### REQUIREMENT
Scan the records below for the line containing "the domain's. *)" and the line containing "(** (C23) Every". Copy both, plus every line between, exactly.

### PROVIDED DATA
▬▬▬▬▬▬▬▬▬▬
(* ===== verification/TemplateSim.v ===== *)
(** * The template repository refines the store of templates

    The calls of the repository as operations on the abstract store, one step
    of which is all that a call can do, whatever faults the database has. *)

From stdpp Require Import gmap.
From S2P Require Import Prelude GoLib Domain Sql Effects Frames NotificationStore NotificationSpec.
From S2P Require Import Templates TemplateSpec.

Inductive TOp :=
  | TCreate (t : Template)
  | TGetByID (id : UUID)
  | TList
  | TUpdate (id : UUID) (req : UpdateTemplateRequest)
  | TDelete (id : UUID).

Inductive TReply :=
  | TrCreate (t : Template) (err : option error)
  | TrOne (r : result error Template)
  | TrAll (r : result error (list Template))
  | TrErr (err : option error).

Definition perform_template (op : TOp) : prog TReply :=
  match op with
  | TCreate t => let! '(t, err) := TemplateRepository_Create t in Ret (TrCreate t err)
  | TGetByID id => let! r := TemplateRepository_GetByID id in Ret (TrOne r)
  | TList => let! r := TemplateRepository_List in Ret (TrAll r)
  | TUpdate id req => let! r := TemplateRepository_Update id req in Ret (TrOne r)
  | TDelete id => let! r := TemplateRepository_Delete id in Ret (TrErr r)
  end.

(** [tstep t0 t1 N op M r M']: with the notifications [N], the operation at an
    instant between [t0] and [t1] takes the templates [M] to [M'] and answers
    [r]. A name belongs to one template; a template some notification was made
    from cannot be deleted. *)
Inductive tstep (t0 t1 : Z) (N : Store) : TOp → TStore → TReply → TStore → Prop :=
  | ts_create t M now id :
      t0 ≤ now ≤ t1 → M !! id = None → ¬ TSpec.name_taken (t_Name t) (λ _, True) M →
      let t' := set_template_ident id now now t in
      tstep t0 t1 N (TCreate t) M (TrCreate t' None) (<[id := TSpec.kept t']> M)
  | ts_create_duplicate t M now id :
      t0 ≤ now ≤ t1 → is_Some (M !! id) ∨ TSpec.name_taken (t_Name t) (λ _, True) M →
      tstep t0 t1 N (TCreate t) M
        (TrCreate (set_template_ident id now now t) (Some (ESentinel ErrDuplicate))) M
  | ts_get id M t : M !! id = Some t → tstep t0 t1 N (TGetByID id) M (TrOne (Ok t)) M
  | ts_get_none id M :
      M !! id = None → tstep t0 t1 N (TGetByID id) M (TrOne (Er (ESentinel ErrNotFound))) M
  | ts_list M l : l ≡ₚ (map_to_list M).*2 → tstep t0 t1 N TList M (TrAll (Ok l)) M
  | ts_update_nothing id req M t :
      TSpec.no_change req = true → M !! id = Some t →
      tstep t0 t1 N (TUpdate id req) M (TrOne (Ok t)) M
  | ts_update id req M t now :
      t0 ≤ now ≤ t1 → TSpec.no_change req = false → M !! id = Some t →
      let t' := TSpec.update now req t in
      ¬ TSpec.name_taken (t_Name t') (λ i, i ≠ id) M →
      tstep t0 t1 N (TUpdate id req) M (TrOne (Ok t')) (<[id := t']> M)
  | ts_update_none id req M :
      M !! id = None →
      tstep t0 t1 N (TUpdate id req) M (TrOne (Er (ESentinel ErrNotFound))) M
  | ts_update_duplicate id req M t now :
      TSpec.no_change req = false → M !! id = Some t →
      TSpec.name_taken (t_Name (TSpec.update now req t)) (λ i, i ≠ id) M →
      tstep t0 t1 N (TUpdate id req) M (TrOne (Er (ESentinel ErrDuplicate))) M
  | ts_delete id M :
      is_Some (M !! id) → unused id N →
      tstep t0 t1 N (TDelete id) M (TrErr None) (delete id M)
  | ts_delete_none id M :
      M !! id = None → tstep t0 t1 N (TDelete id) M (TrErr (Some (ESentinel ErrNotFound))) M.

(** The answer of a call that says it met a fault: an error that is none of
    the domain's. *)
Definition reports_fault (r : TReply) : Prop :=
  match r with
  | TrCreate _ (Some e) | TrOne (Er e) | TrAll (Er e) | TrErr (Some e) => root_sentinel e = None
  | _ => False
  end.

(** The one fault no answer tells of: [List] does not look at [rows.Err()], and
    passes off as all the templates [M] those that came before the stream
    broke. *)
Definition cut_short (op : TOp) (M : TStore) (tr : list Event) (r : TReply) : Prop :=
  op = TList ∧ stream_broke tr ∧
  ∃ l k, l ≡ₚ (map_to_list M).*2 ∧ (k < length l)%nat ∧ r = TrAll (Ok (take k l)).

Section TemplateSim.
Context {S : Services} {HS : ServicesOk S} {HO : SentOnce S}.

(** (C23) Every call of the template repository, whatever faults the database
    has, keeps every constraint of the schema, leaves notifications, attempts,
    Redis and the hub alone, and is a step of the abstract store of templates
    with unique names and no deletion of a template in use; or it reports a
    fault, by an error that is none of the domain's, and then the templates are
    as before or as after such a step; or it is a [List] whose rows broke off,
    which answers without an error a proper part of the templates. *)
Theorem template_repository_refines op w tr r w' :
  db_ok (w_db w) → exec (perform_template op) w tr r w' →
  let step r := tstep (w_clock w) (w_clock w') (abs (w_db w)) op
                  (tabs (w_db w)) r (tabs (w_db w')) in
  template_frame w w' ∧
  (step r ∨ (¬ fault_free tr ∧ reports_fault r ∧
             (tabs (w_db w') = tabs (w_db w) ∨ ∃ r', step r')) ∨
   (cut_short op (tabs (w_db w)) tr r ∧ tabs (w_db w') = tabs (w_db w))).
Proof.
  intros Hok H step. subst step.
  assert (Hkeep : ∀ w1, frame_db w w1 → w_db w1 = w_db w → template_frame w w1)
    by (intros w1 ? E; unfold template_frame; by rewrite E).
  destruct op as [t|id| |id req|id]; cbn [perform_template] in H;
    exec_step H; try (destruct x as [t' err]); exec_step H; rewrite ?app_nil_r.
  - apply TemplateRepository_Create_refines in Hx as (Hf & now & id & Hnow & -> & Hcase); [|done].
    split; [done|].
    destruct Hcase as [(-> & ? & ? & ->)|[(-> & -> & ?)|(e & -> & [? ?] & Hm)]]; [left|left|right; left].
    + by constructor.
    + by constructor.
    + split; [done|]. split; [done|]. destruct Hm as [->|(? & ? & ->)]; [by left|right].
      eexists. by constructor.
  - apply TemplateRepository_GetByID_reads in Hx as (Hf & Hdb & Hcase); [|done].
    split; [by apply Hkeep|]. rewrite Hdb.
    destruct Hcase as [(t & -> & ?)|[(-> & ?)|(e & -> & [? ?])]]; [left; by constructor..|right; left].
    split; [done|]. split; [done|by left].
  - apply TemplateRepository_List_reads in Hx as (Hf & Hdb & Hcase); [|done].
    split; [by apply Hkeep|]. rewrite Hdb.
    destruct Hcase as [(l & Hl & [->|(Hb & k & Hk & ->)])|(e & -> & [? ?])];
      [left; by constructor|right; right|right; left].
    + split; [|done]. split; [done|]. split; [done|]. by exists l, k.
    + split; [done|]. split; [done|by left].
  - apply TemplateRepository_Update_refines in Hx as (Hf & Hcase); [|done]. split; [done|].
    destruct (TSpec.no_change req) eqn:Hnc.
    + destruct Hcase as (-> & [(t & -> & ?)|[(-> & ?)|(e & -> & [? ?])]]); [left|left|right; left].
      * by constructor.
      * by constructor.
      * split; [done|]. split; [done|by left].
    + destruct Hcase as (now & Hnow & [(t & -> & ? & ? & ->)|[(-> & ? & ->)
        |[(-> & -> & t & ? & ?)|(e & -> & [? ?] & Hm)]]]).
      * left. by apply ts_update.
      * left. by apply ts_update_none.
      * left. by eapply ts_update_duplicate.
      * right. left. split; [done|]. split; [done|]. destruct Hm as [->|(t & ? & ? & ->)]; [by left|right].
        eexists. by apply ts_update.
  - apply TemplateRepository_Delete_refines in Hx as (Hf & Hcase); [|done]. split; [done|].
    destruct Hcase as [(-> & ? & ? & ->)|[(-> & ? & ->)|(e & -> & [? ?] & Hm)]]; [left|left|right; left].
    + by constructor.
    + by constructor.
    + split; [done|]. split; [done|]. destruct Hm as [->|(? & ? & ->)]; [by left|right].
      eexists. by constructor.
Qed.
End TemplateSim.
▬▬▬▬▬▬▬▬▬▬
### EXERCISE RESULT
    the domain's. *)
Definition reports_fault (r : TReply) : Prop :=
  match r with
  | TrCreate _ (Some e) | TrOne (Er e) | TrAll (Er e) | TrErr (Some e) => root_sentinel e = None
  | _ => False
  end.

(** The one fault no answer tells of: [List] does not look at [rows.Err()], and
    passes off as all the templates [M] those that came before the stream
    broke. *)
Definition cut_short (op : TOp) (M : TStore) (tr : list Event) (r : TReply) : Prop :=
  op = TList ∧ stream_broke tr ∧
  ∃ l k, l ≡ₚ (map_to_list M).*2 ∧ (k < length l)%nat ∧ r = TrAll (Ok (take k l)).

Section TemplateSim.
Context {S : Services} {HS : ServicesOk S} {HO : SentOnce S}.

(** (C23) Every call of the template repository, whatever faults the database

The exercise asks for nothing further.